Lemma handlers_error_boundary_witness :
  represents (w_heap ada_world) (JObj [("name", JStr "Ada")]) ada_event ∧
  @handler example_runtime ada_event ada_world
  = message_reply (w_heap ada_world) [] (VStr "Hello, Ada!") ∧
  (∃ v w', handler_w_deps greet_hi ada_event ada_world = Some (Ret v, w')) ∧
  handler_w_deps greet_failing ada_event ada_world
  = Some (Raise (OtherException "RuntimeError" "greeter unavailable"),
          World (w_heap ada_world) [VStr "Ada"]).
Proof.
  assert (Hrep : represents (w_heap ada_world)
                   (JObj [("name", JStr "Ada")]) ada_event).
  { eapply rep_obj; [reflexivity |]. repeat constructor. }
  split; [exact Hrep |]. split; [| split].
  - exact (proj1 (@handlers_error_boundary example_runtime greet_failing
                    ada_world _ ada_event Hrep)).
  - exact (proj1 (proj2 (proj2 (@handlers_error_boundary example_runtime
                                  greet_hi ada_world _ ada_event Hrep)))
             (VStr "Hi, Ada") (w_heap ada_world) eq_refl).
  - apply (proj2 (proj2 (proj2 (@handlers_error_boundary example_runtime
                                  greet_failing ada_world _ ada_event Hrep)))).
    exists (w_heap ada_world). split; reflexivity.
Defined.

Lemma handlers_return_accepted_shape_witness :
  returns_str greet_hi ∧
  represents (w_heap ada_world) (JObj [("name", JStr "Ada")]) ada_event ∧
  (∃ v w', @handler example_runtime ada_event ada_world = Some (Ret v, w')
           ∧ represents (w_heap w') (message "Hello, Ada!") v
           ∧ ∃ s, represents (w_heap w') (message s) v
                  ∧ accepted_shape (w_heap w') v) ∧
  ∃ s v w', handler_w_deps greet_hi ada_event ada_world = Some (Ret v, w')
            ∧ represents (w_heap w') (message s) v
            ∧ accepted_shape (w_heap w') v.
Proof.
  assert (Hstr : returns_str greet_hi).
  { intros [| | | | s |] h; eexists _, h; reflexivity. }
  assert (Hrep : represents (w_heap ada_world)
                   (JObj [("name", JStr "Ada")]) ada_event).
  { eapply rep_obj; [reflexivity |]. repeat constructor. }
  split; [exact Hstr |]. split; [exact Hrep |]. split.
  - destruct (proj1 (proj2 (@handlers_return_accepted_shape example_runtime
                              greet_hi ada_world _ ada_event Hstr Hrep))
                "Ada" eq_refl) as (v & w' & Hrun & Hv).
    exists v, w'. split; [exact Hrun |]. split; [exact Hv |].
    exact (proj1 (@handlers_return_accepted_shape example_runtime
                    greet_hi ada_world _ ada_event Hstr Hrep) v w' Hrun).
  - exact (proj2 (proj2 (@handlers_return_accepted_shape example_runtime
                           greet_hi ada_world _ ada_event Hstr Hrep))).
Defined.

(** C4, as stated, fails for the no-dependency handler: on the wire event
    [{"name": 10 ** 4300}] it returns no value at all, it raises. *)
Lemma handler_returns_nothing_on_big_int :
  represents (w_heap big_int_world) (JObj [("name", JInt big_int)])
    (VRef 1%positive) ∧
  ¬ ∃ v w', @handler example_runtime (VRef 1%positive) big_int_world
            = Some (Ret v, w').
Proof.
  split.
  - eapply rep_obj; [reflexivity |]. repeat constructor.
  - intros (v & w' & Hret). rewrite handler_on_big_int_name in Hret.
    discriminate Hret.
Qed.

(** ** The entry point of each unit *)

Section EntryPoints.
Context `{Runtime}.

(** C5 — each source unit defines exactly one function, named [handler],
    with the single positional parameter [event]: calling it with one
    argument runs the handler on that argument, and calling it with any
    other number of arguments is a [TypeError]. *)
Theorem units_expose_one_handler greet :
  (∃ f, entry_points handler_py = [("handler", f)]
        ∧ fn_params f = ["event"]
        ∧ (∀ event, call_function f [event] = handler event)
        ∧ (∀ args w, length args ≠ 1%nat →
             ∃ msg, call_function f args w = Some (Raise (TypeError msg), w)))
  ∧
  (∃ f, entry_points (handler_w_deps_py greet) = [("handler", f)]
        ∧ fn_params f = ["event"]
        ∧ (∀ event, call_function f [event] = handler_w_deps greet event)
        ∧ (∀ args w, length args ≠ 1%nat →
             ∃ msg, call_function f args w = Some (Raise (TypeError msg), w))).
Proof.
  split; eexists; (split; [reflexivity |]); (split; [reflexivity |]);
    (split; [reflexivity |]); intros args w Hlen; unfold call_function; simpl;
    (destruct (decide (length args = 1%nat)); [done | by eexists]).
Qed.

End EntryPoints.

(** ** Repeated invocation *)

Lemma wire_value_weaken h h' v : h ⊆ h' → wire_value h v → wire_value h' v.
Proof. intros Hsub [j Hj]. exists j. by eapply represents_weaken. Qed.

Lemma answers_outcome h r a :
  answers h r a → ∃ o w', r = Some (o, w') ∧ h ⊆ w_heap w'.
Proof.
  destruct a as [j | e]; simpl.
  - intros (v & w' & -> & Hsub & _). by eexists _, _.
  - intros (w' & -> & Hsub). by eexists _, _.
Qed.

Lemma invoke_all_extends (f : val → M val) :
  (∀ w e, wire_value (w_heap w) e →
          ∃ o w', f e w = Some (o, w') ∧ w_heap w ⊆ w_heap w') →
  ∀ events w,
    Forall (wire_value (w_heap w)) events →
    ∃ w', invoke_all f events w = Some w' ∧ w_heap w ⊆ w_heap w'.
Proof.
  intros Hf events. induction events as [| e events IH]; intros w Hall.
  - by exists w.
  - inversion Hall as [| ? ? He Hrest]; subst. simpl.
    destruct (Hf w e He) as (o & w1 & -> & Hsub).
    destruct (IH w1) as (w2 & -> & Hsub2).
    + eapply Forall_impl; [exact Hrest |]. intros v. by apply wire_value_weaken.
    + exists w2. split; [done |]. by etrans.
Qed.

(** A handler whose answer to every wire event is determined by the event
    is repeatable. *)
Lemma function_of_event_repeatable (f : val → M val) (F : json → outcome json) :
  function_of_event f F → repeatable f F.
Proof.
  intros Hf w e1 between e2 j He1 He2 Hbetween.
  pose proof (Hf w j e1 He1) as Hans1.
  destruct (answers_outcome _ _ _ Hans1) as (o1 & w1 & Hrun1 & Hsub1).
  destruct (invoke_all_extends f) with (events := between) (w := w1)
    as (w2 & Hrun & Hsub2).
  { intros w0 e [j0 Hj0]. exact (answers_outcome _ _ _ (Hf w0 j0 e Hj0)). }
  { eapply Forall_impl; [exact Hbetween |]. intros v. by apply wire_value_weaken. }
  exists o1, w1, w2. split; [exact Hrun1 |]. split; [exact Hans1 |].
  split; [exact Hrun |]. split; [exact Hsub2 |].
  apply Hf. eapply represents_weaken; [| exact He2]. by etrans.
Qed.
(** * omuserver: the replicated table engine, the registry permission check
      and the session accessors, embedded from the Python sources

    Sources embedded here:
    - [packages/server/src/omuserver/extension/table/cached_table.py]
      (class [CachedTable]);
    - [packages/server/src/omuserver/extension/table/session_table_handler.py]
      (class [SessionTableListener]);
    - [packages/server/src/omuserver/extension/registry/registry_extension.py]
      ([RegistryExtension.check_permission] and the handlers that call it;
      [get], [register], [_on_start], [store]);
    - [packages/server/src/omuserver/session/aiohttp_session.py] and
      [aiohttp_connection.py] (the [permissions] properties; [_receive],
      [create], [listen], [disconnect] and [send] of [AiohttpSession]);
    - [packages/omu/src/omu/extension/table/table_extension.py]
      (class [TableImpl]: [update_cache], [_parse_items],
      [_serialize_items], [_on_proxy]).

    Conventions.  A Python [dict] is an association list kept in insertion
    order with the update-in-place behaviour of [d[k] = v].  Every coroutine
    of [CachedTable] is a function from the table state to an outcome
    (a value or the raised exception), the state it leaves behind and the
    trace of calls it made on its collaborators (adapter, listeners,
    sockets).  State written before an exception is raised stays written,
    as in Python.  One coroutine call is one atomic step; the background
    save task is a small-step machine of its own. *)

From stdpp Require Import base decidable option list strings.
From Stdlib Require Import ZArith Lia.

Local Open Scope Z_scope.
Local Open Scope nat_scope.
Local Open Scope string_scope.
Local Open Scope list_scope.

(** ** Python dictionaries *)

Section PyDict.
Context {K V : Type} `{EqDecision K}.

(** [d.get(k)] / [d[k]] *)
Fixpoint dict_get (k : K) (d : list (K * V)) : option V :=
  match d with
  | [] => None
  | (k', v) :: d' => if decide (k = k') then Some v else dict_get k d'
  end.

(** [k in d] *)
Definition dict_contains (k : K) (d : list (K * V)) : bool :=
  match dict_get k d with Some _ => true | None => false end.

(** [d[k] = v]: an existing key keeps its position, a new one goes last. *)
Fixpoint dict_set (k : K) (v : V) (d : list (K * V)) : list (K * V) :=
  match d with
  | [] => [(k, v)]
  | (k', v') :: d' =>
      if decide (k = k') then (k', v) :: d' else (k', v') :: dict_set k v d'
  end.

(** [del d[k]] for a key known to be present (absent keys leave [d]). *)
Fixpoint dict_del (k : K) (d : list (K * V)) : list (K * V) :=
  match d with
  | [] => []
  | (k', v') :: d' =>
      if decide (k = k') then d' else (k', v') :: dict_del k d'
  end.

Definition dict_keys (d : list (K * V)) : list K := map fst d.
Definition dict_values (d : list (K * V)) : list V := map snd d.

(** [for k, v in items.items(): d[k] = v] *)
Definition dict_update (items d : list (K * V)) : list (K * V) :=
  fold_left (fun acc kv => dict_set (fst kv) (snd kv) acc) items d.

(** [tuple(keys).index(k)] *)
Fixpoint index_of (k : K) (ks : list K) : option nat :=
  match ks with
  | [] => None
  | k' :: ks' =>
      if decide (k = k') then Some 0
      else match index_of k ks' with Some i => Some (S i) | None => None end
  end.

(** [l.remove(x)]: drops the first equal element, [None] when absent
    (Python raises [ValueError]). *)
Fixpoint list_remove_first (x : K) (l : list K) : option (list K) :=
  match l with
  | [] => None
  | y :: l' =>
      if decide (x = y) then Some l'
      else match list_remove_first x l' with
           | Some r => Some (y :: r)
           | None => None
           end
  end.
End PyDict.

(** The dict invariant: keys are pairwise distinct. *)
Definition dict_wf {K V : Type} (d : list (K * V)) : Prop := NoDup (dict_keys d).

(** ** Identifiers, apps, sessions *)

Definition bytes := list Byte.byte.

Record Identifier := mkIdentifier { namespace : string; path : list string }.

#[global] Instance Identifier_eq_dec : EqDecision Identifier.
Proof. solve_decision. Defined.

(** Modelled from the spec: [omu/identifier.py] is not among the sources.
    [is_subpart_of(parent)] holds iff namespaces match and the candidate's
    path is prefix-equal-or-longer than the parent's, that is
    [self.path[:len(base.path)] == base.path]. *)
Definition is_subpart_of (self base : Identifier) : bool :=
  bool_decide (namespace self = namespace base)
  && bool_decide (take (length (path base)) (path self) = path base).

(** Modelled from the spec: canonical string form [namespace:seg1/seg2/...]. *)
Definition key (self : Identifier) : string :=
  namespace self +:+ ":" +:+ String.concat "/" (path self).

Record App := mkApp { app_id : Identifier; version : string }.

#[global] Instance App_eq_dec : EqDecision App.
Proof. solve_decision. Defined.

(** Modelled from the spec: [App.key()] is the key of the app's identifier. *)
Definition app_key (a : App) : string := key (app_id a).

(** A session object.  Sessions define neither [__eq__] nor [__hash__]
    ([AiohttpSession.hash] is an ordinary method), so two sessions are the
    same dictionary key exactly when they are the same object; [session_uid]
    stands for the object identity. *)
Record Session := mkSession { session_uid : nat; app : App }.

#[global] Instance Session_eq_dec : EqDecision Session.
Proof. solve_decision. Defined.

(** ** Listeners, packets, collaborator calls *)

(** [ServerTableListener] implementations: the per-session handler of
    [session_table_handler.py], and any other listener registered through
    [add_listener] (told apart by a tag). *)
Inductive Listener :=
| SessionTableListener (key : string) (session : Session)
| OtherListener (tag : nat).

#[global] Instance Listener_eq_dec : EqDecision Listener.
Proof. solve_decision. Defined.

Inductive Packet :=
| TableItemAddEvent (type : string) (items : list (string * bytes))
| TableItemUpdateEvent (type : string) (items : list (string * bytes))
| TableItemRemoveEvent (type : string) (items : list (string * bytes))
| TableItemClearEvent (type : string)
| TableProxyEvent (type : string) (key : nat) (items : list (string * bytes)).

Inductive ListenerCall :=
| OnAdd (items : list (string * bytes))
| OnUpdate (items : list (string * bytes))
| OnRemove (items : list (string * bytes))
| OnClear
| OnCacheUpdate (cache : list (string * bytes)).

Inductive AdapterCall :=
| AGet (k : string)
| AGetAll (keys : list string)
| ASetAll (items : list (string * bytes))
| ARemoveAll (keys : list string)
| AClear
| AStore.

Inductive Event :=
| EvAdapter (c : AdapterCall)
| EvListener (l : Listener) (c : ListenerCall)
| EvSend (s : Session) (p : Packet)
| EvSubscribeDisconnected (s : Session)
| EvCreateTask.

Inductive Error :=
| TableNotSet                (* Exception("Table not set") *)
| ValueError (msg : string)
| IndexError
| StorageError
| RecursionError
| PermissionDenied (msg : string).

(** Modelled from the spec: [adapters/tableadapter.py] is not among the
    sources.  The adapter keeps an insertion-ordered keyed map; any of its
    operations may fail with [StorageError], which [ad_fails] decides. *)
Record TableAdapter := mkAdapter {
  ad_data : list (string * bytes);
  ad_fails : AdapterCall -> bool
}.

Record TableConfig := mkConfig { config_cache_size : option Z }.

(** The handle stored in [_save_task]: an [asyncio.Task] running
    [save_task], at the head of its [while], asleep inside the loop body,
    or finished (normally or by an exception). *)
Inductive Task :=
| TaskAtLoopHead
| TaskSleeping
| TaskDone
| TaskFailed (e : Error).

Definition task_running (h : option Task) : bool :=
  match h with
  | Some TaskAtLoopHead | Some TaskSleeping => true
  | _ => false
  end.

•••

__WHAT THE TASK ASKS__:
Which lines in the listing have the string "calls"? Pick them out and copy them.

__ANSWER SPACE__:
    trace of calls it made on its collaborators (adapter, listeners,
(** ** Listeners, packets, collaborator calls *)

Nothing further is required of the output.